## What you have to do
Across all the entries below, how many lines contain the string "strings"? The number by itself is the answer.

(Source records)
----
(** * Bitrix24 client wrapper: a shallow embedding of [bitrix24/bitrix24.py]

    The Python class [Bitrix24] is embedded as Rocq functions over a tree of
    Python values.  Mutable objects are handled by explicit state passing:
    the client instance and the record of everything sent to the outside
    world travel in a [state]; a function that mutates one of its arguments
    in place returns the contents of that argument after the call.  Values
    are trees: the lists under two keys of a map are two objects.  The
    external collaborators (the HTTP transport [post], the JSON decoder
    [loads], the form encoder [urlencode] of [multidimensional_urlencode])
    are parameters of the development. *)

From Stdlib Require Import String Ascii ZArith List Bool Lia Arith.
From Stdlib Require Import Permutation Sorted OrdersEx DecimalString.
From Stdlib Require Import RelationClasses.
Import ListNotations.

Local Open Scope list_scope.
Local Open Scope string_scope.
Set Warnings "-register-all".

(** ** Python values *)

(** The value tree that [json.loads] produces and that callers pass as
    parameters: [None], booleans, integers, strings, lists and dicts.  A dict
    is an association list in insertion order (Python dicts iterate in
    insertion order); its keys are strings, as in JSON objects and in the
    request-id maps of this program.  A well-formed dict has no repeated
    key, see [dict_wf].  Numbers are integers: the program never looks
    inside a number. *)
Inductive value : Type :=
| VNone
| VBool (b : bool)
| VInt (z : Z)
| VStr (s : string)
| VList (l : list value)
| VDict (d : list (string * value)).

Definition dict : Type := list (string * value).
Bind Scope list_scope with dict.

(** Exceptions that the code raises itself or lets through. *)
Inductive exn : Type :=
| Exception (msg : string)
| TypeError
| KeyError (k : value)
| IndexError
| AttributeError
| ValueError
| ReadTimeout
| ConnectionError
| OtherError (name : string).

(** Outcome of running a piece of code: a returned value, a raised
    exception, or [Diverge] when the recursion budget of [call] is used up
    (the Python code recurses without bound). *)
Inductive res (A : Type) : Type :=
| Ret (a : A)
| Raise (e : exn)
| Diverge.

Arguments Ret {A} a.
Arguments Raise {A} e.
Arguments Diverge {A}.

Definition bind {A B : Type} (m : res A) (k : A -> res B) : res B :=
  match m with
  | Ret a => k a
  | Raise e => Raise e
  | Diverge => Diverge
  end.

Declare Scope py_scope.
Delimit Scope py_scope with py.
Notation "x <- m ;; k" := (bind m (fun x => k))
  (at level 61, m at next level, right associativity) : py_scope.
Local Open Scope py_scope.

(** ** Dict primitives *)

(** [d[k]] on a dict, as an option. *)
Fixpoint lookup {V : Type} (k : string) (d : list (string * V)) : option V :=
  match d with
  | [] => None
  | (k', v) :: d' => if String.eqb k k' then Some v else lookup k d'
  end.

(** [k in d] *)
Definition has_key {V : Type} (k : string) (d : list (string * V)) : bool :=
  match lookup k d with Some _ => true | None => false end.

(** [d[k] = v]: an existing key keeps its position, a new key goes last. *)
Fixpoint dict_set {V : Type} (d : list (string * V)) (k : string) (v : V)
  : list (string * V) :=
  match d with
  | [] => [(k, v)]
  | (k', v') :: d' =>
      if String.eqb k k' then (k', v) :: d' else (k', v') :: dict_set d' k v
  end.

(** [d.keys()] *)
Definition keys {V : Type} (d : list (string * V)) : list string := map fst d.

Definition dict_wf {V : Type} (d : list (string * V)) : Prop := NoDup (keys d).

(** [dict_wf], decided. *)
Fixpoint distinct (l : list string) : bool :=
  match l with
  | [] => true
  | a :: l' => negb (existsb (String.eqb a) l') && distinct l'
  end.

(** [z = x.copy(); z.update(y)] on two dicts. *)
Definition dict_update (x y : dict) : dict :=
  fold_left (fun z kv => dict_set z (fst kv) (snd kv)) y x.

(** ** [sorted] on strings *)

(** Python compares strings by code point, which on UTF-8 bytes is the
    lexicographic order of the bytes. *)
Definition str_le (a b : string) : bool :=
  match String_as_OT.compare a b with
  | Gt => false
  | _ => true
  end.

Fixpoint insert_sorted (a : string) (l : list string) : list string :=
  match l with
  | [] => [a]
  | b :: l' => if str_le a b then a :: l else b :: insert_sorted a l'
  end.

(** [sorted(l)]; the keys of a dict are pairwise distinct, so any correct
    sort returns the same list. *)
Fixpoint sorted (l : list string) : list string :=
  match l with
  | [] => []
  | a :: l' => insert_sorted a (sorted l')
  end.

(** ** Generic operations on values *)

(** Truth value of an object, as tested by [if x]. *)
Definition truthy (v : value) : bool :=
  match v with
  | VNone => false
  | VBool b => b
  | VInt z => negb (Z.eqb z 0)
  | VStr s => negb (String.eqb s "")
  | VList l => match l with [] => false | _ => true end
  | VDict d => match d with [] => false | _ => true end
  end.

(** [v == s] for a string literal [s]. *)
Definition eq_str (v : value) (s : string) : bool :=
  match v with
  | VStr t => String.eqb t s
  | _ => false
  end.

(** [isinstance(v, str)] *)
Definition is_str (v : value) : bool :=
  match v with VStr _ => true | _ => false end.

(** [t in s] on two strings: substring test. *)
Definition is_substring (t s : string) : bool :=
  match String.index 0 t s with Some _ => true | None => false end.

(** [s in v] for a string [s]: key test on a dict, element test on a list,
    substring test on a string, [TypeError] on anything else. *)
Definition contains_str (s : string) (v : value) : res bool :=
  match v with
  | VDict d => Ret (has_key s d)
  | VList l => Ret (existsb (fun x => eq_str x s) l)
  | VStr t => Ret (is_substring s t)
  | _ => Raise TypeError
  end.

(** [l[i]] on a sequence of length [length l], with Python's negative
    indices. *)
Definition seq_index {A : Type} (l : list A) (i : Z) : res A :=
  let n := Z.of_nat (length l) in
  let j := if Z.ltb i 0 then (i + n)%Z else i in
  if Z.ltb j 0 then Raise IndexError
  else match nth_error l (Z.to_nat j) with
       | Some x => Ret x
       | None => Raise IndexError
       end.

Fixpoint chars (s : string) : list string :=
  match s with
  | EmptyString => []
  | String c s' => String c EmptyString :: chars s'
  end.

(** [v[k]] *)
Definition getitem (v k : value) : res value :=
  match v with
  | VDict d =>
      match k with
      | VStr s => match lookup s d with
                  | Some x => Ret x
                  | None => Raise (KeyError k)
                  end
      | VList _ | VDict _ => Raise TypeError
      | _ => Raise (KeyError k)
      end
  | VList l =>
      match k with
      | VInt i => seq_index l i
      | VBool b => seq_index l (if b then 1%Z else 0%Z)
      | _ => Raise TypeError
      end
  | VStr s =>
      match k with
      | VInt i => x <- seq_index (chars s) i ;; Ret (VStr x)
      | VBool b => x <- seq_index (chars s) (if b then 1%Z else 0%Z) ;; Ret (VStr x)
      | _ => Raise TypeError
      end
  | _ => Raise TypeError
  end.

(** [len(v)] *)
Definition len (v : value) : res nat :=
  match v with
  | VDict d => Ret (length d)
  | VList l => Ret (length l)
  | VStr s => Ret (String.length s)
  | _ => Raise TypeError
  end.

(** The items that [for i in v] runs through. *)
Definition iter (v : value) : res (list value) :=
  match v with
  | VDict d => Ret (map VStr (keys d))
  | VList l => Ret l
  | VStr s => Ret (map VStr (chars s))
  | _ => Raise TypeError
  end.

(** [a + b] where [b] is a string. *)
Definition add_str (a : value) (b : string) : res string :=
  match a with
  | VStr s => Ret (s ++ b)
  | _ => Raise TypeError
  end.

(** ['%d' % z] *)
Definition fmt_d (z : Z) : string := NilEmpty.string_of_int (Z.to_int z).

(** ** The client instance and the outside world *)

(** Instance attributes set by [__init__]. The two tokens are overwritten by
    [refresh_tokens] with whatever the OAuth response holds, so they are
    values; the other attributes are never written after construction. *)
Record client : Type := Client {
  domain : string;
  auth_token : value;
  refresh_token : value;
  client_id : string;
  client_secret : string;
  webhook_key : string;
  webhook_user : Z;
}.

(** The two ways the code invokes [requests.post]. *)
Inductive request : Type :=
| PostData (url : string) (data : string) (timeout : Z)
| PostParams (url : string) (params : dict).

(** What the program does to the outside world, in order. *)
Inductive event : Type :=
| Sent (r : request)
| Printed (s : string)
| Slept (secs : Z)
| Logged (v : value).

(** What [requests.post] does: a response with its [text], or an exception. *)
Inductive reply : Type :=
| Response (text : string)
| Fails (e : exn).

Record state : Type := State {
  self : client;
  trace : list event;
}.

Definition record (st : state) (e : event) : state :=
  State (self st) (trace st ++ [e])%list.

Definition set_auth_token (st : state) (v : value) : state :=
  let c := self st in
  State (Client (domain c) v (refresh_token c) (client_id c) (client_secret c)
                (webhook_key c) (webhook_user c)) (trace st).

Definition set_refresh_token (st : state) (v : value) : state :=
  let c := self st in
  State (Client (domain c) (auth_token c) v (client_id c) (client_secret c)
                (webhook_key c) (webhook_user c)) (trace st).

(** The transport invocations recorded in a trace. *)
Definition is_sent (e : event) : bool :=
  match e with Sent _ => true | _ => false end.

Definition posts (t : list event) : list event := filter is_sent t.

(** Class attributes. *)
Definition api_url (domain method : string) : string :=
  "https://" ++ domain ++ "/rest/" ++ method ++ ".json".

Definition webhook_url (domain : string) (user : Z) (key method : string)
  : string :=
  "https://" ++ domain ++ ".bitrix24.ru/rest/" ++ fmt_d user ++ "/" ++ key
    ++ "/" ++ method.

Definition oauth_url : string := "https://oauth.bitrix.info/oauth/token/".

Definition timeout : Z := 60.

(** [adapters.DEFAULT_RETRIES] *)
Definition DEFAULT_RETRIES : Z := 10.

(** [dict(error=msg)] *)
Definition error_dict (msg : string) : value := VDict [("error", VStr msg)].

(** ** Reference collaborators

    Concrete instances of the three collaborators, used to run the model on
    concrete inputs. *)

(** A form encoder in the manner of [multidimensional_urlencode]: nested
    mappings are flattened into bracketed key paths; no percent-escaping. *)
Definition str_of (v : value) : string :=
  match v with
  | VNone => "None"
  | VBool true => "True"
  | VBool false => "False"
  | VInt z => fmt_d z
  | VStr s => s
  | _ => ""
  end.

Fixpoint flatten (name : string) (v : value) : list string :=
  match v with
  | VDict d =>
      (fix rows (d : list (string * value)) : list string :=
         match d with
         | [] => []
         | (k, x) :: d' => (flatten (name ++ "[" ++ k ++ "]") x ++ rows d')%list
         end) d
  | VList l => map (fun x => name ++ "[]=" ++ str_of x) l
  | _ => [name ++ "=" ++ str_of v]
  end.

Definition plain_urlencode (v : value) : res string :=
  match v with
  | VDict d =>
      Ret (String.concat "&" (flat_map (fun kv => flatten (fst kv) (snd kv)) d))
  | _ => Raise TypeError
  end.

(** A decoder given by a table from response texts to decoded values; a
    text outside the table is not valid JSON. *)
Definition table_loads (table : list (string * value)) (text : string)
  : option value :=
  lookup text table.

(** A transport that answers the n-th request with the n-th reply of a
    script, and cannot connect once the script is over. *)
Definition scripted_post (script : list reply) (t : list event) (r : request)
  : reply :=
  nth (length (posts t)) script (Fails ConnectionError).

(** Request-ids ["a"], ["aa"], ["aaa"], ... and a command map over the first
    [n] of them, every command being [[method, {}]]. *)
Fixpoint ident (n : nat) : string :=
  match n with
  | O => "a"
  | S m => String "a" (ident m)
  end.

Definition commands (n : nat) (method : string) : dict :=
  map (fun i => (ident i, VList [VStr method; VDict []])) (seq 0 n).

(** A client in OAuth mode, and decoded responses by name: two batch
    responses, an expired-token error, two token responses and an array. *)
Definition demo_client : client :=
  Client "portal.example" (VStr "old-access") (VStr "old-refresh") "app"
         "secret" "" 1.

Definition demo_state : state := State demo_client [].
----
## Result for this exercise
5